The largest and most unforgivable increase has been in the food inflation rate. The price of flour, the country’s staple food, rose by almost 100 percent while wheat also become 95 percent more expensive than a year ago in May. Prices of pulses jumped 58 percent and tea became 113 percent more expensive.

It’s already been reported that the government plans to set the next fiscal year’s inflation target at 21 percent, which is also not going to go too well with the people. Already burdened with the lowest growth and highest unemployment rates in decades, they must also face the kind of high prices that have never been recorded in Pakistan.

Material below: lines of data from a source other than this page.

(** * California wildfire-risk data scripts: a shallow embedding

    The repository is a collection of stand-alone Python download scripts.
    This development embeds the three of them that carry decision logic:

    - [scripts/download_noaa_climate_divisions.py] : the fixed-width
      climate-division decoder and the outer join of its three tables;
    - [scripts/download_weather_data.py] : the year-chunked fetch loop;
    - [scripts/download_population_data.py] : the Census API download.

    Python values are modelled as the interpreter has them: [str] as a list
    of characters (code points 0..255), [int] as [Z], [float] as IEEE 754
    binary64 (the kernel's primitive [float]), [None] as [None].
    Network, file system and environment are explicit arguments or explicit
    state. *)

From Stdlib Require Import ZArith Ascii String List Bool Lia.
From Stdlib Require Import Floats.
From Stdlib Require Import Numbers.DecimalString.
From Stdlib Require DecimalPos DecimalZ.
From stdpp Require Import base list strings gmap sets.

Local Open Scope Z_scope.

(** ** Python text primitives *)

Module PyText.

(** A Python [str] restricted to the code points 0..255. *)
Definition pystr := list ascii.

Definition lit (s : string) : pystr := list_ascii_of_string s.

Definition code (c : ascii) : Z := Z.of_N (N_of_ascii c).

Definition in_range (lo hi : Z) (c : ascii) : bool :=
  (lo <=? code c) && (code c <=? hi).
(** * vault-warden: unseal reconciliation and audit-log alerting

    A shallow embedding of [main.go], lines 1-301 (the version of the tool
    that validates its configuration and returns errors: [readConfig],
    [sendDiscord], [runUnlock], [processAuditLine], [runAudit], [main]),
    together with the properties of its two commands.

    Go values are modelled as follows.
    - [string] is a byte string ([String.string]); literals hold the UTF-8
      bytes of the source literals.
    - [int] is [Z]; [%d] prints it in decimal ([itoa]).
    - an [error] value is the text of its [Error()] method, [nil] is [None];
      a [(T, error)] pair is a [result T].
    - calls into the Go standard library and third-party packages whose result
      depends on the outside world (HTTP, clock, file system) or on a codec
      (encoding/json, yaml) are fields of a [Platform]; every theorem holds
      for every platform.
    - the effects of a run (standard output, HTTP requests, webhook posts) are
      appended to a chronological trace carried by the [World]. *)

From Stdlib Require Import String Ascii List ZArith Bool DecimalString.
Import ListNotations.

#[local] Open Scope string_scope.
#[local] Open Scope Z_scope.

(** ** Go-level helpers *)

(** The line feed written by [Println] and by ["\n"] in format strings. *)
Definition nl : string := String (ascii_of_nat 10) EmptyString.

(** [%d] of an [int]. *)
Definition itoa (z : Z) : string := NilZero.string_of_int (Z.to_int z).

(** [strings.HasPrefix s p]. *)
Fixpoint HasPrefix (s p : string) : bool :=
  match p, s with
  | EmptyString, _ => true
  | String _ _, EmptyString => false
  | String b p', String a s' => Ascii.eqb a b && HasPrefix s' p'
  end.

(** [strings.Contains s substr]: [substr] occurs in [s] as a run of
    consecutive bytes; no case folding, no normalisation. *)
Fixpoint Contains (s substr : string) : bool :=
  HasPrefix s substr ||
  match s with
  | EmptyString => false
  | String _ s' => Contains s' substr
  end.

(** The comparison of [s] with the empty string. *)
Definition isEmpty (s : string) : bool :=
  match s with EmptyString => true | String _ _ => false end.

(** A Go [(T, error)] return value. *)
Inductive result (A : Type) : Type :=
| Ok (a : A)
| Err (msg : string).
Arguments Ok {A} a.
Arguments Err {A} msg.

(** ** Shared configuration and structs (main.go, lines 22-55) *)

Record VaultConfig := {
  Address : string;
  UnsealKeys : list string;
  WebhookURL : string;
  AuditLog : string
}.

Record VaultStatus := {
  Sealed : bool;
  Initialized : bool;
  Progress : Z;
  Threshold : Z
}.

Record AuditRequest := { Path : string }.
Record AuditAuth := { DisplayName : string }.

Record AuditEntry := {
  Request : AuditRequest;
  Auth : AuditAuth;
  Error : string
}.

Record DiscordEmbed := {
  Title : string;
  Description : string;
  Color : Z;
  Timestamp : string
}.

Record DiscordPayload := { Embeds : list DiscordEmbed }.

(** ** The outside world *)

(** An [*http.Request] as built by [http.NewRequest method url body]. *)
Record HttpRequest := {
  Method : string;
  URL : string;
  Body : option string
}.

(** An [*http.Response]: its status code and what [io.ReadAll(resp.Body)]
    returns, the bytes read and the read error if any. *)
Record HttpResponse := {
  StatusCode : Z;
  ReadAll : string * option string
}.
(** C2.  [deriveAll] computes
    [demand = base_demand * (price / base_price) ^ elasticity],
    [revenue = price * demand], [total_cost = fixed_cost + vcpu * demand],
    [profit = revenue - total_cost], [margin_pct = profit / revenue] when
    [revenue > 0] and [0] otherwise, [unit_margin = price - vcpu]; and on
    the state [{price: 50, base_price: 50, base_demand: 10000,
    elasticity: -1.2, vcpu: 20, fixed_cost: 120000}] it returns demand
    10000, revenue 500000, total cost 320000, profit 180000 and margin
    0.36, on an engine whose [Math.pow(1, -1.2)] is [1]. *)
Theorem deriveAll_formulas_and_scenario (s : MarketState) :
  Math_pow 1 (-1.2) = 1 ->
  let k := deriveAll s in
  demand k = base_demand s * Math_pow (price s / base_price s) (elasticity s)
  /\ revenue k = price s * demand k
  /\ total_cost k = fixed_cost s + vcpu s * demand k
  /\ profit k = revenue k - total_cost k
  /\ margin_pct k = (if gtb (revenue k) 0 then profit k / revenue k else 0)
  /\ unit_margin k = price s - vcpu s
  /\ deriveAll (mkState 50 50 10000 (-1.2) 20 120000)
     = mkKPIs 50 10000 500000 320000 200000 180000 0.36 30.
Proof.
  intros Hpow k. repeat (split; [reflexivity|]).
  unfold deriveAll.
  cbn [price base_price base_demand elasticity vcpu fixed_cost].
  change (50 / 50) with 1. rewrite Hpow. reflexivity.
Qed.

Lemma is_finite_not_nan (x : float) :
  is_finite x = true -> PrimFloat.is_nan x = false.
Proof.
  unfold is_finite. destruct (PrimFloat.is_nan x); [done|done].
Qed.

Lemma Math_max_not_nan (a b : float) :
  PrimFloat.is_nan a = false -> PrimFloat.is_nan b = false ->
  PrimFloat.is_nan (Math_max a b) = false.
Proof.
  intros Ha Hb. unfold Math_max. rewrite Ha, Hb. simpl.
  repeat match goal with
         | |- context [if ?c then _ else _] => destruct c
         end; done.
Qed.

(** A number that is not above a negative constant is negative. *)
Lemma not_above_negative (m : positive) (e : Z) (c y : float) :
  Prim2SF c = S754_finite true m e ->
  PrimFloat.is_nan y = false -> PrimFloat.ltb c y = false ->
  PrimFloat.ltb y 0 = true.
Proof.
  unfold PrimFloat.is_nan.
  rewrite !FloatAxioms.ltb_spec, FloatAxioms.eqb_spec. intros ->.
  change (Prim2SF 0) with (S754_zero false).
  destruct (Prim2SF y) as [sy|sy| |sy my ey]; simpl; try done.
  all: destruct sy; done.
Qed.
(** ** The report *)

(** C1: for a source that parses, a report that the engine returns is
    ordered by line number, non-decreasing, and its issues of any one line
    are those of the concatenation tree rules, comment scan, length scan,
    import scan, in that order (the sort is stable); it is a permutation of
    that concatenation.  The engine does return a report when the visit
    stays within the recursion limit and the tokenizer does not fail. *)
Theorem report_sorted_and_stable (recursion_limit : nat) (f : source_file)
    (source_code : str) (tree : node) :
  text f = Returned source_code ->
  ast_parse f = Returned tree ->
  (forall report,
      run_snark_linter recursion_limit (Some f) = Returned report ->
      exists self' comment_issues length_issues import_issues,
        visit recursion_limit tree new_linter = Normal self' /\
        find_comment_issues (Some f) = Returned comment_issues /\
        find_line_length_issues (Some f) = Returned length_issues /\
        find_import_issues (Some f) = Returned import_issues /\
        StronglySorted line_le report /\
        Permutation
          (issues self' ++ comment_issues ++ length_issues ++ import_issues) report /\
        forall n,
          filter (on_line n) report
          = filter (on_line n)
              (issues self' ++ comment_issues ++ length_issues ++ import_issues))
  /\ ((height tree <= recursion_limit)%nat ->
      snd (tokens f) = None ->
      exists report, run_snark_linter recursion_limit (Some f) = Returned report).
Proof.
  intros Htext Hparse. split.
  - intros report. unfold run_snark_linter. rewrite Htext. cbn [bind]. rewrite Hparse.
    destruct (visit recursion_limit tree new_linter) as [self'|e self']; [| discriminate].
    destruct (find_comment_issues (Some f)) as [comment_issues|e]; [| discriminate].
    destruct (find_line_length_issues (Some f)) as [length_issues|e]; [| discriminate].
    destruct (find_import_issues (Some f)) as [import_issues|e]; [| discriminate].
    cbn [bind]. intros [= <-].
    exists self', comment_issues, length_issues, import_issues.
    repeat split; try reflexivity.
    + apply sort_by_line_sorted.
    + apply sort_by_line_perm.
    + intros n. apply sort_by_line_stable.
  - intros Hh Htok. unfold run_snark_linter, find_comment_issues,
      find_line_length_issues, find_import_issues.
    rewrite Htext. cbn [bind]. rewrite Hparse, (visit_returns _ _ _ Hh), Htok.
    cbn [bind]. eauto.
Qed.

(** C2, as the code has it: the engine recovers from a parse that raises
    [SyntaxError], and from that failure only.  It then returns exactly
    one issue, the syntax error, whatever the tokens and the lines of the
    file are; its line is the one the parser reported, and 1 when the
    parser reported none ([None], or the falsy line 0).  When reading or
    parsing fails with any other exception, the engine returns no issue:
    the exception leaves it. *)
Theorem syntax_error_single_issue (recursion_limit : nat) (f : source_file)
    (e : exn) :
  (source_code <- text f ;;; ast_parse f) = Raised e ->
  (forall lineno,
      e = SyntaxError lineno ->
      exists line_number,
        run_snark_linter recursion_limit (Some f)
        = Returned [(line_number, SyntaxErrorAt line_number)] /\
        (forall n, lineno = Some n -> n <> 0 -> line_number = n) /\
        (lineno = None \/ lineno = Some 0 -> line_number = 1))
  /\ ((forall lineno, e <> SyntaxError lineno) ->
      run_snark_linter recursion_limit (Some f) = Raised e).
Proof.
  intros Hfail. split.
  - intros lineno ->. exists (line_number_of lineno). repeat split.
    + unfold run_snark_linter. now rewrite Hfail.
    + intros n -> Hn. simpl. destruct (Z.eqb_spec n 0); [contradiction | reflexivity].
    + intros [->| ->]; reflexivity.
  - intros Hother. unfold run_snark_linter. rewrite Hfail.
    destruct e; try reflexivity. now contradiction (Hother lineno).
Qed.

And a government that made such a fuss about prices when it was in opposition just a little over a year ago, when inflation was much lower, this could very well be the death knell. For, everybody knows that it’s not just supply chain disruption that is responsible for high food prices, which matter most to the people in such times, there’s also the fact that relevant authorities didn’t do much to upgrade the price control and monitory system, which allowed arbitrary price increases up and down the country.

To top it all there’s also unprecedented political uncertainty, the most potent deterrent for foreign investment. So we’re left with a situation where there’s a very real threat of default yet we’re driving away investment when there’s already no aid and the people have never earned so little and had to pay so much for life’s most urgent needs. This is not a situation that can be sustained for too long. The government needs to find urgent answers. But, alas, it has none. And it is the people, as usual, that must pay for it; this time quite literally.